Work task
Copy every record below exactly as it appears.

Material provided
>>>
(** What a computation did with the compiled knowledge base: a
    membership test [k in known_facts_dict], an item access
    [known_facts_dict[k]], or a call [satisfiable(f)]. *)
Inductive event : Type :=
| DictContains (k : Basic)
| DictGet (k : Basic)
| SatCall (f : Basic).

(** A computation yields the log of its accesses and either a value or
    the exception that stopped it. *)
Definition M (A : Type) : Type := (list event * result A)%type.

Definition ret (A : Type) (a : A) : M A := ([], Ok a).

Definition raise (A : Type) (e : exn) : M A := ([], Raise e).

Arguments raise {A} e.

Definition tell (ev : event) : M unit := ([ev], Ok tt).

Definition bind (A B : Type) (m : M A) (f : A -> M B) : M B :=
  match m with
  | (t, Ok a) => let (t', r) := f a in (t ++ t', r)
  | (t, Raise e) => (t, Raise e)
  end.

Definition lift (A : Type) (r : result A) : M A := ([], r).

Definition value (A : Type) (m : M A) : result A := snd m.

Definition trace (A : Type) (m : M A) : list event := fst m.

Arguments bind : simpl never.

Notation "x <- c ;; k" := (bind c (fun x => k))
  (at level 61, c at next level, right associativity).

(** ** Dictionaries and sets *)

(** A Python [dict] from SymPy objects to sets of SymPy objects, in
    insertion order; a set is a list without repetitions. *)
Definition dict : Type := list (Basic * list Basic).

Fixpoint dict_lookup (d : dict) (k : Basic) : option (list Basic) :=
  match d with
  | [] => None
  | (k', s) :: r => if Basic_eqb k' k then Some s else dict_lookup r k
  end.

(** [d[k] = s]: replaces the value of an existing key, appends a new one. *)
Fixpoint dict_set (d : dict) (k : Basic) (s : list Basic) : dict :=
  match d with
  | [] => [(k, s)]
  | (k', s') :: r =>
      if Basic_eqb k' k then (k', s) :: r else (k', s') :: dict_set r k s
  end.

(** [s.add(x)]. *)
Definition set_add (s : list Basic) (x : Basic) : list Basic :=
  if mem x s then s else s ++ [x].

(** [mapping[key].add(x)]. *)
Definition dict_add_at (mapping : dict) (key x : Basic) : M dict :=
  match dict_lookup mapping key with
  | Some s => ret (dict_set mapping key (set_add s x))
  | None => raise KeyError
  end.

(** ** [sympy/assumptions/ask.py] *)

(** [class Q]: the supported ask keys. *)
Module Q.
Definition antihermitian := Predicate "antihermitian".
Definition bounded := Predicate "bounded".
Definition commutative := Predicate "commutative".
Definition complex := Predicate "complex".
Definition composite := Predicate "composite".
Definition even := Predicate "even".
Definition extended_real := Predicate "extended_real".
Definition hermitian := Predicate "hermitian".
Definition imaginary := Predicate "imaginary".
Definition infinitesimal := Predicate "infinitesimal".
Definition infinity := Predicate "infinity".
Definition integer := Predicate "integer".
Definition irrational := Predicate "irrational".
Definition rational := Predicate "rational".
Definition negative := Predicate "negative".
Definition nonzero := Predicate "nonzero".
Definition positive := Predicate "positive".
Definition prime := Predicate "prime".
Definition real := Predicate "real".
Definition odd := Predicate "odd".
Definition is_true := Predicate "is_true".
Definition symmetric := Predicate "symmetric".
Definition invertible := Predicate "invertible".
Definition orthogonal := Predicate "orthogonal".
Definition positive_definite := Predicate "positive_definite".
Definition upper_triangular := Predicate "upper_triangular".
Definition lower_triangular := Predicate "lower_triangular".
Definition diagonal := Predicate "diagonal".
End Q.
<<<
Solution to this exercise
(** What a computation did with the compiled knowledge base: a
    membership test [k in known_facts_dict], an item access
    [known_facts_dict[k]], or a call [satisfiable(f)]. *)
Inductive event : Type :=
| DictContains (k : Basic)
| DictGet (k : Basic)
| SatCall (f : Basic).

(** A computation yields the log of its accesses and either a value or
    the exception that stopped it. *)
Definition M (A : Type) : Type := (list event * result A)%type.

Definition ret (A : Type) (a : A) : M A := ([], Ok a).

Definition raise (A : Type) (e : exn) : M A := ([], Raise e).

Arguments raise {A} e.

Definition tell (ev : event) : M unit := ([ev], Ok tt).

Definition bind (A B : Type) (m : M A) (f : A -> M B) : M B :=
  match m with
  | (t, Ok a) => let (t', r) := f a in (t ++ t', r)
  | (t, Raise e) => (t, Raise e)
  end.

Definition lift (A : Type) (r : result A) : M A := ([], r).

Definition value (A : Type) (m : M A) : result A := snd m.

Definition trace (A : Type) (m : M A) : list event := fst m.

Arguments bind : simpl never.

Notation "x <- c ;; k" := (bind c (fun x => k))
  (at level 61, c at next level, right associativity).

(** ** Dictionaries and sets *)

(** A Python [dict] from SymPy objects to sets of SymPy objects, in
    insertion order; a set is a list without repetitions. *)
Definition dict : Type := list (Basic * list Basic).

Fixpoint dict_lookup (d : dict) (k : Basic) : option (list Basic) :=
  match d with
  | [] => None
  | (k', s) :: r => if Basic_eqb k' k then Some s else dict_lookup r k
  end.

(** [d[k] = s]: replaces the value of an existing key, appends a new one. *)
Fixpoint dict_set (d : dict) (k : Basic) (s : list Basic) : dict :=
  match d with
  | [] => [(k, s)]
  | (k', s') :: r =>
      if Basic_eqb k' k then (k', s) :: r else (k', s') :: dict_set r k s
  end.

(** [s.add(x)]. *)
Definition set_add (s : list Basic) (x : Basic) : list Basic :=
  if mem x s then s else s ++ [x].

(** [mapping[key].add(x)]. *)
Definition dict_add_at (mapping : dict) (key x : Basic) : M dict :=
  match dict_lookup mapping key with
  | Some s => ret (dict_set mapping key (set_add s x))
  | None => raise KeyError
  end.

(** ** [sympy/assumptions/ask.py] *)

(** [class Q]: the supported ask keys. *)
Module Q.
Definition antihermitian := Predicate "antihermitian".
Definition bounded := Predicate "bounded".
Definition commutative := Predicate "commutative".
Definition complex := Predicate "complex".
Definition composite := Predicate "composite".
Definition even := Predicate "even".
Definition extended_real := Predicate "extended_real".
Definition hermitian := Predicate "hermitian".
Definition imaginary := Predicate "imaginary".
Definition infinitesimal := Predicate "infinitesimal".
Definition infinity := Predicate "infinity".
Definition integer := Predicate "integer".
Definition irrational := Predicate "irrational".
Definition rational := Predicate "rational".
Definition negative := Predicate "negative".
Definition nonzero := Predicate "nonzero".
Definition positive := Predicate "positive".
Definition prime := Predicate "prime".
Definition real := Predicate "real".
Definition odd := Predicate "odd".
Definition is_true := Predicate "is_true".
Definition symmetric := Predicate "symmetric".
Definition invertible := Predicate "invertible".
Definition orthogonal := Predicate "orthogonal".
Definition positive_definite := Predicate "positive_definite".
Definition upper_triangular := Predicate "upper_triangular".
Definition lower_triangular := Predicate "lower_triangular".
Definition diagonal := Predicate "diagonal".
End Q.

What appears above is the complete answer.